What this task involves
Find the line with "rewrite Hrun. cbn [snd ui conversations]." and the line with "in_flight = true" in the entries below; output exactly those two lines, every line between them, and no others.

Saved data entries
◇ ◇ ◇
(** A submission run in one piece, nothing else being handled between
    its request and the settling: it completes with the in-flight flag
    cleared, and when the request fails the user turn it appended is
    the last turn, no assistant turn was added, and the error is a
    truthy value, the fallback text when no response came back. *)
Lemma handleSubmit_failed_in_one_piece env now_user now_assistant reply (w : World) :
  (List.length (conversations (ui w)) < 10)%nat ->
  let w' := after (handleSubmit env now_user now_assistant reply) w in
  fst (handleSubmit env now_user now_assistant reply w) = Normal tt
  /\ loading (ui w') = false
  /\ forall response, reply = Rejected response ->
       conversations (ui w') = (conversations (ui w) ++ [userMessage (ui w) now_user])%list
       /\ countTurns assistant (conversations (ui w'))
          = countTurns assistant (conversations (ui w))
       /\ jsx_truthy (error (ui w')) = true
       /\ (response = None -> error (ui w') = text FALLBACK_MESSAGE).
Proof.
  intros Hlen w'. subst w'. unfold after.
  destruct reply as [res | response].
  - rewrite (handleSubmit_resolved env now_user now_assistant res w Hlen).
    cbn [fst snd ui loading]. split; [reflexivity|]. split; [reflexivity|].
    intros response Heq. discriminate.
  - destruct (handleSubmit_rejected env now_user now_assistant response w Hlen)
      as (msg & Hmsg & Htruthy & Hrun).
    rewrite Hrun. cbn [fst snd ui loading conversations error].
    split; [reflexivity|]. split; [reflexivity|].
    intros response' Heq. injection Heq as <-.
    split; [reflexivity|]. split; [|split].
    + rewrite countTurns_app. cbn. lia.
    + exact Htruthy.
    + intros ->. specialize (Hmsg initial_world).
      cbn in Hmsg. injection Hmsg as <-. reflexivity.
Qed.

(** ** The message of a failed request *)

(** C4 as stated fails: a body that carries [details] and no [error] is
    not answered with the fallback text; the message is the two-part
    element, with nothing under the title. *)
Lemma details_without_error_is_not_the_fallback :
  prop (response_data (AxiosError details_only)) "error" = VUndefined
  /\ fst (errorMessage (AxiosError details_only) initial_world)
     = Normal (plain "div" [ plain "strong" [JExpr VUndefined]; br;
                             JExpr (VStr "Try again in 60s") ])
  /\ fst (errorMessage (AxiosError details_only) initial_world)
     <> Normal (text FALLBACK_MESSAGE).
Proof.
  split; [reflexivity|]. split; [reflexivity|].
  vm_compute. discriminate.
Qed.

(** C4, as the code has it: the branch is taken on [details] alone.
    With a truthy [details] the message is the element holding the
    body's [error] as title and its [details], both as they came; with
    no truthy [details] and a truthy [error] it is [error] alone; with
    neither (no response, no body, empty fields) it is the fallback
    text. *)
Theorem errorMessage_cases (err : exn) (w : World) :
  let body := response_data err in
  (truthy (opt_prop body "details") = true ->
     errorMessage err w
     = (Normal (plain "div" [ plain "strong" [JExpr (prop body "error")]; br;
                              JExpr (prop body "details") ]), w))
  /\ (truthy (opt_prop body "details") = false ->
      truthy (opt_prop body "error") = true ->
      errorMessage err w = (Normal (JExpr (prop body "error")), w))
  /\ (truthy (opt_prop body "details") = false ->
      truthy (opt_prop body "error") = false ->
      errorMessage err w = (Normal (text FALLBACK_MESSAGE), w)).
Proof.
  intros body. subst body. unfold errorMessage.
  split; [|split].
  - intros Hd. rewrite Hd.
    unfold opt_prop in Hd.
    destruct (nullish (response_data err)) eqn:Hn; [discriminate|].
    unfold bind, get, ret. rewrite Hn. reflexivity.
  - intros Hd He. rewrite Hd, He.
    unfold opt_prop in *.
    destruct (nullish (response_data err)); [discriminate|]. reflexivity.
  - intros Hd He. rewrite Hd, He. reflexivity.
Qed.

Lemma errorMessage_cases_witness :
  errorMessage (AxiosError rate_limited) initial_world
  = (Normal (plain "div" [ plain "strong" [JExpr (VStr "RateLimited")]; br;
                           JExpr (VStr "Try again in 60s") ]), initial_world)
  /\ errorMessage (AxiosError (Some {| data := VObj [("error", VStr "RateLimited")] |}))
       initial_world
     = (Normal (JExpr (VStr "RateLimited")), initial_world)
  /\ errorMessage (AxiosError None) initial_world
     = (Normal (text FALLBACK_MESSAGE), initial_world).
Proof.
  split; [|split].
  - exact (proj1 (errorMessage_cases (AxiosError rate_limited) initial_world) eq_refl).
  - exact (proj1 (proj2 (errorMessage_cases
             (AxiosError (Some {| data := VObj [("error", VStr "RateLimited")] |}))
             initial_world)) eq_refl eq_refl).
  - exact (proj2 (proj2 (errorMessage_cases (AxiosError None) initial_world))
             eq_refl eq_refl).
Defined.

(** ** Starting over *)

(** C7: the reset handler has no guard; after it the session has no
    turn and no error, and the next submission goes through: its user
    turn is appended, its request is sent, and the reply is appended
    when it comes. *)
Theorem reset_clears_and_reopens env now_user now_assistant reply (w : World) :
  let w1 := after reset w in
  let w2 := after (handleSubmit env now_user now_assistant reply) w1 in
  fst (reset w) = Normal tt
  /\ conversations (ui w1) = []
  /\ error (ui w1) = jsx_null
  /\ requests w2 = (requests w ++ [chat_request env (ui w1)])%list
  /\ conversations (ui w2)
     = userMessage (ui w1) now_user
       :: match reply with
          | Resolved res => [assistantMessage res now_assistant]
          | Rejected _ => []
          end.
Proof.
  intros w1 w2.
  assert (H1 : conversations (ui w1) = []) by reflexivity.
  assert (Hlen : (List.length (conversations (ui w1)) < 10)%nat)
    by (rewrite H1; cbn; lia).
  assert (Hreq : requests w1 = requests w).
  { subst w1. unfold after, reset, bind, setConversations, setError, emit, requests.
    cbn. rewrite <- app_assoc, filter_app. cbn. apply app_nil_r. }
  split; [reflexivity|]. split; [exact H1|]. split; [reflexivity|].
  subst w2. unfold after.
  destruct reply as [res | response].
  - rewrite (handleSubmit_resolved env now_user now_assistant res w1 Hlen).
    cbn [snd ui conversations]. rewrite requests_after, Hreq, H1. split; reflexivity.
  - destruct (handleSubmit_rejected env now_user now_assistant response w1 Hlen)
      as (msg & _ & _ & Hrun).
    rewrite Hrun. cbn [snd ui conversations].
    rewrite requests_after, Hreq, H1. split; reflexivity.
Qed.

Example reset_after_the_limit :
  let w := after (reset ;; ask "q6" "10:06" "10:06" (plain_answer "a6")) five_answered in
  List.length (conversations (ui five_answered)) = 10%nat
  /\ conversations (ui w)
     = [ {| type := user; content := VStr "q6"; timestamp := "10:06" |};
         {| type := assistant; content := VObj [("answer", VStr "a6")]; timestamp := "10:06" |} ]
  /\ error (ui w) = jsx_null.
Proof. repeat split. Qed.

(** ** The error of an earlier attempt *)

(** C9: a submission that passes the guard sets the error to [null]
    right after raising the in-flight flag, before it appends the user
    turn and before it sends the request; so in the state in which the
    request is in flight no error is shown, and whatever is set later
    comes from this request. *)
Theorem submission_clears_error_first env now_user now_assistant reply (w : World) :
  (List.length (conversations (ui w)) < 10)%nat ->
  let w' := after (handleSubmit env now_user now_assistant reply) w in
  let until_await :=
    [ PreventDefault; SetLoading true; SetError jsx_null;
      AppendConversation (userMessage (ui w) now_user); SetMessage "";
      chat_request env (ui w) ] in
  let in_flight := replay until_await (ui w) in
  exists settle,
    log w' = (log w ++ until_await ++ settle)%list
    /\ ui w' = replay settle in_flight
    /\ error in_flight = jsx_null
    /\ loading in_flight = true
    /\ conversations in_flight = (conversations (ui w) ++ [userMessage (ui w) now_user])%list.
Proof.
  intros Hlen w' until_await in_flight. subst w'. unfold after.
  destruct reply as [res | response].
  - rewrite (handleSubmit_resolved env now_user now_assistant res w Hlen).
    exists [AppendConversation (assistantMessage res now_assistant); SetLoading false].
    repeat split.
  - destruct (handleSubmit_rejected env now_user now_assistant response w Hlen)
      as (msg & _ & _ & Hrun).
    rewrite Hrun.
    exists [ConsoleError "Error:"; SetError msg; SetLoading false].
    repeat split.
Qed.

Lemma submission_clears_error_first_witness :
  (List.length (conversations (ui typing_after_failure)) < 10)%nat
  /\ error (ui typing_after_failure) = text FALLBACK_MESSAGE
  /\ exists settle,
       log (after (handleSubmit None "10:32" "10:33" (plain_answer "a2")) typing_after_failure)
       = (log typing_after_failure
          ++ [ PreventDefault; SetLoading true; SetError jsx_null;
               AppendConversation (userMessage (ui typing_after_failure) "10:32");
               SetMessage ""; chat_request None (ui typing_after_failure) ]
          ++ settle)%list.
Proof.
  assert (Hlen : (List.length (conversations (ui typing_after_failure)) < 10)%nat)
    by (apply Nat.ltb_lt; reflexivity).
  split; [exact Hlen|]. split; [reflexivity|].
  destruct (submission_clears_error_first None "10:32" "10:33" (plain_answer "a2")
              typing_after_failure Hlen)
    as (settle & Hlog & _).
  exists settle. exact Hlog.
Defined.

(** ** The renderer leaves the world alone *)

Lemma pure_ret {A} (a : A) : pure (ret a).
Proof. exists (Normal a). reflexivity. Qed.

Lemma pure_throw {A} (e : exn) : pure (@throw A e).
Proof. exists (Throw e). reflexivity. Qed.

Lemma pure_bind {A B} (m : M A) (k : A -> M B) :
  pure m -> (forall a, pure (k a)) -> pure (bind m k).
Proof.
  intros [r Hm] Hk. unfold bind.
  destruct r as [a | e].
  - destruct (Hk a) as [r' Hka]. exists r'. intros w. rewrite Hm. apply Hka.
  - exists (Throw e). intros w. rewrite Hm. reflexivity.
Qed.

Lemma pure_get (v : value) (k : string) : pure (get v k).
Proof. unfold get. destruct (nullish v); [apply pure_throw | apply pure_ret]. Qed.

Lemma pure_mapM_from {A B} (f : A -> nat -> M B) (l : list A) :
  (forall a idx, pure (f a idx)) -> forall idx, pure (mapM_from f idx l).
Proof.
  intros Hf. induction l as [|a rest IH]; intros idx; simpl.
  - apply pure_ret.
  - apply pure_bind; [apply Hf|]. intros b.
    apply pure_bind; [apply IH|]. intros bs. apply pure_ret.
Qed.

Lemma pure_map_method {B} (v : value) (f : value -> nat -> M B) :
  (forall a idx, pure (f a idx)) -> pure (map_method v f).
Proof.
  intros Hf. destruct v; simpl; try apply pure_throw.
  apply pure_mapM_from. exact Hf.
Qed.

Lemma pure_is_literal (v : M value) (lit : string) : pure v -> pure (is_literal v lit).
Proof. intros Hv. apply pure_bind; [exact Hv|]. intros x. apply pure_ret. Qed.

Lemma pure_js_and (cond : M bool) (rhs : M jsx) : pure cond -> pure rhs -> pure (js_and cond rhs).
Proof.
  intros Hc Hr. apply pure_bind; [exact Hc|].
  intros [|]; [exact Hr | apply pure_ret].
Qed.

Create HintDb purity.
#[local] Hint Resolve pure_ret pure_throw pure_get pure_is_literal pure_js_and : purity.

Ltac pure_steps :=
  repeat first
    [ solve [auto with purity]
    | apply pure_map_method; intros
    | apply pure_bind; [| intro] ].

Lemma pure_renderHourlyForecast content : pure (renderHourlyForecast content).
Proof. unfold renderHourlyForecast. pure_steps. Qed.

Lemma pure_renderDailyForecast content : pure (renderDailyForecast content).
Proof. unfold renderDailyForecast. pure_steps. Qed.

Lemma pure_renderMarineConditions content : pure (renderMarineConditions content).
Proof. unfold renderMarineConditions. pure_steps. Qed.

Lemma pure_renderAirQuality content : pure (renderAirQuality content).
Proof. unfold renderAirQuality. pure_steps. Qed.

Lemma pure_renderRecommendations content : pure (renderRecommendations content).
Proof.
  unfold renderRecommendations.
  apply pure_bind; [apply pure_get|]. intros r.
  destruct (negb (truthy (opt_prop r "length"))); pure_steps.
Qed.

#[local] Hint Resolve pure_renderHourlyForecast pure_renderDailyForecast
  pure_renderMarineConditions pure_renderAirQuality pure_renderRecommendations : purity.

Lemma pure_renderWeatherData JSON_stringify content : pure (renderWeatherData JSON_stringify content).
Proof.
  unfold renderWeatherData.
  apply pure_bind; [apply pure_get|]. intros qt.
  destruct (negb (truthy qt)); pure_steps.
Qed.

Lemma pure_renderMessage JSON_stringify msg index :
  pure (renderMessage JSON_stringify msg index).
Proof.
  unfold renderMessage.
  apply pure_bind; [| intro; apply pure_ret].
  destruct (TurnType_eqb (type msg) user);
    [apply pure_ret | apply pure_renderWeatherData].
Qed.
◇ ◇ ◇
Reply
    rewrite Hrun. cbn [snd ui conversations].
    rewrite requests_after, Hreq, H1. split; reflexivity.
Qed.

Example reset_after_the_limit :
  let w := after (reset ;; ask "q6" "10:06" "10:06" (plain_answer "a6")) five_answered in
  List.length (conversations (ui five_answered)) = 10%nat
  /\ conversations (ui w)
     = [ {| type := user; content := VStr "q6"; timestamp := "10:06" |};
         {| type := assistant; content := VObj [("answer", VStr "a6")]; timestamp := "10:06" |} ]
  /\ error (ui w) = jsx_null.
Proof. repeat split. Qed.

(** ** The error of an earlier attempt *)

(** C9: a submission that passes the guard sets the error to [null]
    right after raising the in-flight flag, before it appends the user
    turn and before it sends the request; so in the state in which the
    request is in flight no error is shown, and whatever is set later
    comes from this request. *)
Theorem submission_clears_error_first env now_user now_assistant reply (w : World) :
  (List.length (conversations (ui w)) < 10)%nat ->
  let w' := after (handleSubmit env now_user now_assistant reply) w in
  let until_await :=
    [ PreventDefault; SetLoading true; SetError jsx_null;
      AppendConversation (userMessage (ui w) now_user); SetMessage "";
      chat_request env (ui w) ] in
  let in_flight := replay until_await (ui w) in
  exists settle,
    log w' = (log w ++ until_await ++ settle)%list
    /\ ui w' = replay settle in_flight
    /\ error in_flight = jsx_null
    /\ loading in_flight = true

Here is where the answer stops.